Land cover, land use and landscape
- Data extracted in March 2015. Most recent data: Further Eurostat information, Main tables and Database. Planned article update: June 2016.
This article presents statistical data on land cover, land use and landscapes. For land cover and landscape data are available for 27 of the European Union (EU) Member States; no data for Croatia. For the analysis of land use, data are available for 23 Member States; Bulgaria, Croatia, Cyprus, Malta and Romania are not covered and not included in the EU totals and averages. The data were gathered as part of the Land use/cover area frame survey, or LUCAS; the first of these was undertaken in the summer of 2009 and the second in 2012. LUCAS is the largest harmonised land survey implemented in the EU.
Land is the basis for most biological and human activities on Earth. Agriculture, forestry, industries, transport, housing and other services use land as a natural and/or an economic resource. Land is also an integral part of ecosystems and indispensable for biodiversity and the carbon cycle.
Land can be divided into two interlinked concepts:
- land cover refers to the bio-physical coverage of land (for example, crops, grass, broad-leaved forest, or built-up area);
- land use indicates the socioeconomic use of land (for example, agriculture, forestry, recreation or residential use).

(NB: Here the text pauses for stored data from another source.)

Lemma channel_sums_fold (inMask outMask : list bool) (flux : list (list num))
    (j : nat) (l : list nat) :
  forall a b : Sums num,
    fold_left
      (fun acc i =>
         let a_in := if nth i inMask false
                     then accumulate (fst acc) (cell flux i j) else fst acc in
         let a_out := if nth i outMask false
                      then accumulate (snd acc) (cell flux i j) else snd acc in
         (a_in, a_out)) l (a, b)
    = (fold_left accumulate
         (map (fun i => cell flux i j)
              (filter (fun i => nth i inMask false) l)) a,
       fold_left accumulate
         (map (fun i => cell flux i j)
              (filter (fun i => nth i outMask false) l)) b).
Proof.
  induction l as [|i l IH]; intros a b; [reflexivity|].
  cbn [fold_left filter fst snd]. rewrite IH.
  destruct (nth i inMask false), (nth i outMask false); reflexivity.
Qed.

(** The loop computes the statistics of the two selected samples. *)
Lemma estimate_channel_stats (inMask outMask : list bool)
    (flux : list (list num)) (j : nat) :
  estimate_channel inMask outMask flux j
  = (depth_ppm (selected (fun i => nth i inMask false) flux j)
               (selected (fun i => nth i outMask false) flux j),
     depth_err_ppm (selected (fun i => nth i inMask false) flux j)
                   (selected (fun i => nth i outMask false) flux j)).
Proof.
  unfold estimate_channel, channel_sums. rewrite channel_sums_fold.
  unfold depth_ppm, depth_err_ppm, std, mean, mean_of_squares, selected.
  set (xin := map _ (filter (fun i => nth i inMask false) _)).
  set (xout := map _ (filter (fun i => nth i outMask false) _)).
  destruct (accumulate_fold xin no_sums) as (I1 & I2 & I3).
  destruct (accumulate_fold xout no_sums) as (O1 & O2 & O3).
  cbv beta iota zeta.
  rewrite I1, I2, I3, O1, O2, O3.
  reflexivity.
Qed.
(** The loop of a call with the default [max_retries]. *)
Lemma async_retry_default_unfold (func : @awaitable W V) (base_delay : float) (w : W) :
  async_retry asyncio_sleep logger_warning func 3 base_delay w =
  retry_loop asyncio_sleep logger_warning func 3 base_delay [0; 1; 2]%nat w.
Proof. reflexivity. Qed.

(** C1: with the default [max_retries = 3], whatever the function and
    the base delay, [async_retry] invokes the function at most three
    times, each time in the world the previous step left.  The first
    attempt runs in the caller's world; after a failed attempt [k] that
    is not the last, the wrapper logs a warning and sleeps
    [base_delay * 2**k] (so [base_delay * 1], then [base_delay * 2]),
    and the next attempt runs in the world the sleep left.  The call
    returns the first value an attempt returns, in the world that
    attempt left; when the third attempt fails too, the call raises that
    attempt's exception, in the world that attempt left. *)
Theorem async_retry_three_attempts
    (func : @awaitable W V) (base_delay : float) (w : W) :
  let d0 := (base_delay * 1)%float in
  let d1 := (base_delay * 2)%float in
  let run :=
    async_retry asyncio_sleep logger_warning func default_max_retries base_delay w in
  (attempts_made run.2 <= 3)%nat /\
  match func w with
  | (Ok v, w1) => run = (Ok (Some v), w1, [Attempt 0 (Ok v)])
  | (Raise e0, w1) =>
      match func (asyncio_sleep d0 (logger_warning 1%nat 3 d0 e0 w1)) with
      | (Ok v, w2) =>
          run = (Ok (Some v), w2, [Attempt 0 (Raise e0); Sleep d0; Attempt 1 (Ok v)])
      | (Raise e1, w2) =>
          match func (asyncio_sleep d1 (logger_warning 2%nat 3 d1 e1 w2)) with
          | (Ok v, w3) =>
              run = (Ok (Some v), w3,
                     [Attempt 0 (Raise e0); Sleep d0; Attempt 1 (Raise e1); Sleep d1;
                      Attempt 2 (Ok v)])
          | (Raise e2, w3) =>
              run = (Raise e2, w3,
                     [Attempt 0 (Raise e0); Sleep d0; Attempt 1 (Raise e1); Sleep d1;
                      Attempt 2 (Raise e2)])
          end
      end
  end.
Proof.
  cbv zeta. unfold default_max_retries. rewrite async_retry_default_unfold.
  cbn [retry_loop].
  destruct (func w) as [[v0 | e0] w1]; last_index.
  { split; [lia | reflexivity]. }
  rewrite float_of_pow2_0.
  destruct (func _) as [[v1 | e1] w2]; last_index.
  { split; [lia | reflexivity]. }
  rewrite float_of_pow2_1.
  destruct (func _) as [[v2 | e2] w3]; last_index.
  { split; [lia | reflexivity]. }
  split; [lia | reflexivity].
Qed.

(** C2: a function that raises on its first two invocations and
    returns [v] on the third makes [async_retry] (default
    [max_retries = 3]) return [v], after exactly two sleeps, one after
    each failed attempt. *)
Theorem async_retry_fail_twice_then_succeed
    (func : @awaitable W V) (base_delay : float)
    (w0 w1 w2 w3 : W) (e0 e1 : exn) (v : V) :
  let d0 := (base_delay * 1)%float in
  let d1 := (base_delay * 2)%float in
  func w0 = (Raise e0, w1) ->
  func (asyncio_sleep d0 (logger_warning 1%nat 3 d0 e0 w1)) = (Raise e1, w2) ->
  func (asyncio_sleep d1 (logger_warning 2%nat 3 d1 e1 w2)) = (Ok v, w3) ->
  exists tr,
    async_retry asyncio_sleep logger_warning func default_max_retries base_delay w0
      = (Ok (Some v), w3, tr) /\
    tr = [Attempt 0 (Raise e0); Sleep d0; Attempt 1 (Raise e1); Sleep d1;
          Attempt 2 (Ok v)] /\
    delays tr = [d0; d1] /\
    length (delays tr) = 2%nat.
Proof.
  intros d0 d1 H0 H1 H2.
  unfold default_max_retries. rewrite async_retry_default_unfold.
  cbn [retry_loop]. rewrite H0. last_index. rewrite float_of_pow2_0.
  fold d0. rewrite H1. last_index. rewrite float_of_pow2_1. fold d1. rewrite H2.
  eexists. split; [reflexivity |]. repeat split.
Qed.
End RetryFacts.

(** Three failures with base delay 0.5: sleeps of 0.5 and 1.0, then the
    third exception comes out. *)
Example async_retry_always_failing :
  Retry.async_retry (fun _ n => n) (fun _ _ _ _ n => n) Retry.always_failing
    Retry.default_max_retries 0.5%float 0%nat =
  (Raise (OtherError "ConnectError" "third"), 3%nat,
   [Retry.Attempt 0 (Raise (OtherError "ConnectError" "earlier"));
    Retry.Sleep 0.5%float;
    Retry.Attempt 1 (Raise (OtherError "ConnectError" "earlier"));
    Retry.Sleep 1%float;
    Retry.Attempt 2 (Raise (OtherError "ConnectError" "third"))]).
Proof. vm_compute. reflexivity. Qed.

Lemma async_retry_fail_twice_witness :
  exists tr,
    Retry.async_retry (fun _ n => n) (fun _ _ _ _ n => n) Retry.flaky
      Retry.default_max_retries 1%float 0%nat = (Ok (Some 42), 3%nat, tr) /\
    tr = [Retry.Attempt 0 (Raise (OtherError "ConnectError" "connection refused"));
          Retry.Sleep 1%float;
          Retry.Attempt 1 (Raise (OtherError "ConnectError" "connection refused"));
          Retry.Sleep 2%float;
          Retry.Attempt 2 (Ok 42)] /\
    Retry.delays tr = [1%float; 2%float] /\
    length (Retry.delays tr) = 2%nat.
Proof.
  exact (async_retry_fail_twice_then_succeed (fun _ n => n) (fun _ _ _ _ n => n)
           Retry.flaky 1%float 0%nat 1%nat 2%nat 3%nat _ _ 42
           eq_refl eq_refl eq_refl).
Defined.

(** ** Reasoning about the monad *)

Lemma bind_run {A B : Type} (m : M A) (f : A -> M B) (w : world) :
  (m ≫= f) w = match m w with
               | (Ok a, w') => f a w'
               | (Raise e, w') => (Raise e, w')
               end.
Proof. reflexivity. Qed.

Lemma try_except_Exception_run {A : Type} (body : M A) (h : exn -> M A) (w : world) :
  try_except body [except_Exception h] w =
  match body w with
  | (Ok a, w') => (Ok a, w')
  | (Raise e, w') => h e w'
  end.
Proof. unfold try_except. destruct (body w) as [[a | e] w']; reflexivity. Qed.

Lemma same_inputs_refl (w : world) : same_inputs w w.
Proof. split; reflexivity. Qed.

Lemma same_inputs_log (w : world) (l : list log_record) :
  same_inputs w (World (clock w) (sample_file w) l).
Proof. split; reflexivity. Qed.

(** *** [determined] is closed under the constructs of the code *)

Lemma determined_ret {A : Type} (a : A) : determined (mret a : M A).
Proof. intros w1 w2 H. split; [reflexivity | exact H]. Qed.

Lemma determined_raise {A : Type} (e : exn) : determined (raise e : M A).
Proof. intros w1 w2 H. split; [reflexivity | exact H]. Qed.

Lemma determined_utcnow : determined utcnow.
Proof. intros w1 w2 H. split; [cbn; f_equal; apply H | exact H]. Qed.

Lemma determined_logger_error (msg : string) : determined (logger_error msg).
Proof. intros w1 w2 [Hc Hf]. split; [reflexivity | split; cbn; assumption]. Qed.

Lemma determined_open_and_load_sample : determined open_and_load_sample.
Proof.
  intros w1 w2 [Hc Hf]. unfold open_and_load_sample. rewrite Hf.
  destruct (sample_file w2) eqn:E; cbn; (split; [reflexivity | split; congruence]).
Qed.

Lemma determined_bind {A B : Type} (m : M A) (f : A -> M B) :
  determined m -> (forall a, determined (f a)) -> determined (m ≫= f).
Proof.
  intros Hm Hf w1 w2 H. rewrite !bind_run.
  destruct (Hm w1 w2 H) as [Hr Hw].
  destruct (m w1) as [r1 w1'], (m w2) as [r2 w2']; cbn in Hr, Hw. subst r2.
  destruct r1 as [a | e]; [apply Hf; exact Hw | split; [reflexivity | exact Hw]].
Qed.

Lemma determined_dispatch {A : Type} (clauses : list (clause A)) (e : exn) :
  Forall (fun c => forall h, c e = Some h -> determined h) clauses ->
  determined (dispatch clauses e).
Proof.
  induction 1 as [| c rest Hc _ IH]; cbn; [apply determined_raise |].
  destruct (c e) as [h |] eqn:E; [apply Hc; reflexivity | exact IH].
Qed.

Lemma determined_try_except {A : Type} (body : M A) (clauses : list (clause A)) :
  determined body ->
  (forall e, Forall (fun c => forall h, c e = Some h -> determined h) clauses) ->
  determined (try_except body clauses).
Proof.
  intros Hb Hc w1 w2 H. unfold try_except.
  destruct (Hb w1 w2 H) as [Hr Hw].
  destruct (body w1) as [r1 w1'], (body w2) as [r2 w2']; cbn in Hr, Hw. subst r2.
  destruct r1 as [a | e]; [split; [reflexivity | exact Hw] |].
  apply determined_dispatch; [apply Hc | exact Hw].
Qed.

Lemma determined_except_Exception {A : Type} (h : exn -> M A) (e : exn) :
  (forall e, determined (h e)) ->
  Forall (fun c : clause A => forall h', c e = Some h' -> determined h')
         [except_Exception h].
Proof.
  intros Hh. constructor; [| constructor].
  intros h' E. injection E as <-. apply Hh.
Qed.

Lemma determined_mapM {A B : Type} (f : A -> M B) (xs : list A) :
  (forall x, determined (f x)) -> determined (mapM f xs).
Proof.
  intros Hf. induction xs as [| x rest IH]; cbn [mapM]; [apply determined_ret |].
  apply determined_bind; [apply Hf | intros y].
  apply determined_bind; [exact IH | intros ys; apply determined_ret].
Qed.

Lemma determined_filterM {A : Type} (p : A -> M bool) (xs : list A) :
  (forall x, determined (p x)) -> determined (filterM p xs).
Proof.
  intros Hp. induction xs as [| x rest IH]; cbn [filterM]; [apply determined_ret |].
  apply determined_bind; [apply Hp | intros keep].
  apply determined_bind; [exact IH | intros ys; apply determined_ret].
Qed.

Lemma determined_py_get (obj : value) (key : string) (default : value) :
  determined (py_get obj key default).
Proof. destruct obj; first [apply determined_ret | apply determined_raise]. Qed.

Lemma determined_py_iter (obj : value) : determined (py_iter obj).
Proof. destruct obj; first [apply determined_ret | apply determined_raise]. Qed.

Lemma determined_py_getitem0 (obj : value) : determined (py_getitem0 obj).
Proof.
  destruct obj as [| | | | s | l |];
    try destruct s; try destruct l; first [apply determined_ret | apply determined_raise].
Qed.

Land cover and land use data forms the basis for spatial and territorial analyses which are increasingly important for:
- the planning and management of agricultural, forest, wetland, water and urban areas;
- nature, biodiversity and soil protection, and;
- the prevention and mitigation of natural hazards and climate change.
- 1 Main statistical findings
- 2 Data sources and availability
- 3 Context
- 4 See also
- 5 Further Eurostat information
- 6 External links
- 7 Notes
Main statistical findings
Forests and other wooded areas occupied 41.2 % of the total area of the EU-27 in 2012, cropland nearly a quarter (24.7 %) of the area and grassland almost one fifth (19.5 %), while built-up and other artificial areas, such as roads and railways, accounted for 4.6 % of the total area, as did water areas and wetland (see Figure 1).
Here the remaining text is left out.